Un sur cinq. C’est la proportion des médecins diplômés à l’étranger parmi les nouveaux inscrits au tableau de l’Ordre en 2016, selon les derniers chiffres du Conseil national de l’Ordre des médecins (CNOM).
On pourrait croire que cet afflux de praticiens venus d’ailleurs va aider à remplumer l’offre médicale dans les zones désertifiées. Les économistes (comme Xavier Chojnickia et Yasser Moullan dans « Social Science and Medicine » en mars dernier) n’ont-ils pas montré que la main-d’œuvre médicale étrangère était, au moins à court terme, un bon moyen de faire face aux pénuries de médecins ? Malheureusement, les choses ne se passent pas exactement ainsi.
Quand ils sont libéraux, les médecins étrangers bénéficient en effet de la même liberté d’installation que leurs confrères français, et ils n’en usent pas de manière différente. Quand ils sont salariés, ces praticiens ont les mêmes raisons que les nationaux de préférer répondre à des offres d’hôpitaux situés dans les villes offrant le meilleur cadre de vie. Résultat : la distribution des médecins étrangers sur le territoire est loin de recouper la carte des déserts médicaux.
Les cartes ne se superposent pas
C’est en tout cas ce qu’a constaté le Dr François Arnault, délégué général aux relations internes du CNOM, qui présentait en octobre dernier les résultats d’une étude menée par son institution pour mieux connaître les praticiens étrangers. Face à une carte de France où les zones déficitaires définies par les Agences régionales de santé (ARS) apparaissaient en rouge et les lieux d’exercice des médecins diplômés hors de France en bleu, il a soupiré, quelque peu dépité : « Ils s’installent partout où ce n’est pas rouge. »
Et l’ordinal de dresser un constat sans appel : « Les médecins étrangers ne viennent pas s’installer dans les zones déficitaires et ne serviront pas à combler notre offre de soin ; ils augmentent plutôt les disparités. » Mais de là à leur jeter la pierre, il y a un pas que François Arnault refuse de franchir. « Ce n’est pas de leur faute, ils ont raison de s’installer où ils veulent. »
Et dans les pays d’origine ?
Et toujours sans reprocher à ces médecins d’user de leur liberté d’aller et venir, on ne peut que faire un constat encore plus triste : non seulement les praticiens étrangers ne repeuplent pas les déserts médicaux français, mais de plus, ils creusent ceux qui existent déjà chez eux.

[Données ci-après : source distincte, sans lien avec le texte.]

(** What the cells of a hexadecimal rendering say. *)
Lemma hex_rendering st st' row col n val attr :
  writes st st' (row_run st row col (hex_text n val) (vid_map_attr st attr)) ->
  cells_written st st'
  = row_run st row col (hex_text n val) (vid_map_attr st attr)
  /\ map cell_ch (cells_written st st') = hex_text n val
  /\ hex_number (map cell_ch (cells_written st st'))
     = Some (val mod 16 ^ Z.of_nat n)
  /\ Forall (fun c => (48 <= c <= 57) \/ (65 <= c <= 70))
       (map cell_ch (cells_written st st')).
Proof.
  intros H. rewrite (writes_cells_written _ _ _ H).
  assert (Hch : map cell_ch (row_run st row col (hex_text n val)
                               (vid_map_attr st attr)) = hex_text n val).
  { apply map_cell_ch_row_run.
    eapply Forall_impl; [|apply hex_text_digits]. cbv beta. intros c Hc. lia. }
  rewrite Hch. repeat split.
  - unfold hex_number. rewrite hex_number_text. f_equal.
  - apply hex_text_digits.
Qed.

(** X10. [vid_put_hex_byte] writes two cells from (row, col) on: the
    two upper-case hexadecimal digits of the low byte of [val], high
    nibble first; read as a number they give [val mod 256]. *)
Theorem vid_put_hex_byte_text (row col val attr : Z) (st : state) :
  cells_written st (vid_put_hex_byte row col val attr st)
  = row_run st row col (hex_text 2 val) (vid_map_attr st attr)
  /\ map cell_ch (cells_written st (vid_put_hex_byte row col val attr st))
     = hex_text 2 val
  /\ hex_number (map cell_ch (cells_written st (vid_put_hex_byte row col val attr st)))
     = Some (val mod 256)
  /\ Forall (fun c => (48 <= c <= 57) \/ (65 <= c <= 70))
       (map cell_ch (cells_written st (vid_put_hex_byte row col val attr st))).
Proof.
  exact (hex_rendering st _ row col 2 val attr
           (vid_put_hex_byte_writes row col val attr st)).
Qed.

(** X11. [vid_put_hex_word] writes four cells: the four upper-case
    hexadecimal digits of the low 16 bits of [val], most significant
    first; read as a number they give [val mod 65536]. *)
Theorem vid_put_hex_word_text (row col val attr : Z) (st : state) :
  cells_written st (vid_put_hex_word row col val attr st)
  = row_run st row col (hex_text 4 val) (vid_map_attr st attr)
  /\ map cell_ch (cells_written st (vid_put_hex_word row col val attr st))
     = hex_text 4 val
  /\ hex_number (map cell_ch (cells_written st (vid_put_hex_word row col val attr st)))
     = Some (val mod 65536)
  /\ Forall (fun c => (48 <= c <= 57) \/ (65 <= c <= 70))
       (map cell_ch (cells_written st (vid_put_hex_word row col val attr st))).
Proof.
  exact (hex_rendering st _ row col 4 val attr
           (vid_put_hex_word_writes row col val attr st)).
Qed.

(** X12. [vid_put_hex_long] writes eight cells: the eight upper-case
    hexadecimal digits of the 32 bits of [val], most significant first;
    read as a number they give [val mod 2^32], the two's complement
    pattern of a negative [val]. *)
Theorem vid_put_hex_long_text (row col val attr : Z) (st : state) :
  cells_written st (vid_put_hex_long row col val attr st)
  = row_run st row col (hex_text 8 val) (vid_map_attr st attr)
  /\ map cell_ch (cells_written st (vid_put_hex_long row col val attr st))
     = hex_text 8 val
  /\ hex_number (map cell_ch (cells_written st (vid_put_hex_long row col val attr st)))
     = Some (val mod 4294967296)
  /\ Forall (fun c => (48 <= c <= 57) \/ (65 <= c <= 70))
       (map cell_ch (cells_written st (vid_put_hex_long row col val attr st))).
Proof.
  exact (hex_rendering st _ row col 8 val attr
           (vid_put_hex_long_writes row col val attr st)).
Qed.

End HexTheorems.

C’est ainsi que le Dr Mohamed Bekkat Berkani, président du Conseil algérien de l’Ordre des médecins, dénonce régulièrement l’exode de ses confrères vers la France, le qualifiant de véritable « saignée ». « C'est inadmissible que l'Algérie continue à former et que ce soit les pays étrangers qui en profitent », pestait-il fin 2017.
Quant à son homologue tunisien, le Dr Nezih Zghal, il estimait en janvier dernier la proportion des nouveaux inscrits qui quittent son pays chaque année à… 45 %. Un chiffre qui a d’après lui plus que quadruplé depuis 2012. Les déserts médicaux sont décidément un problème mondial.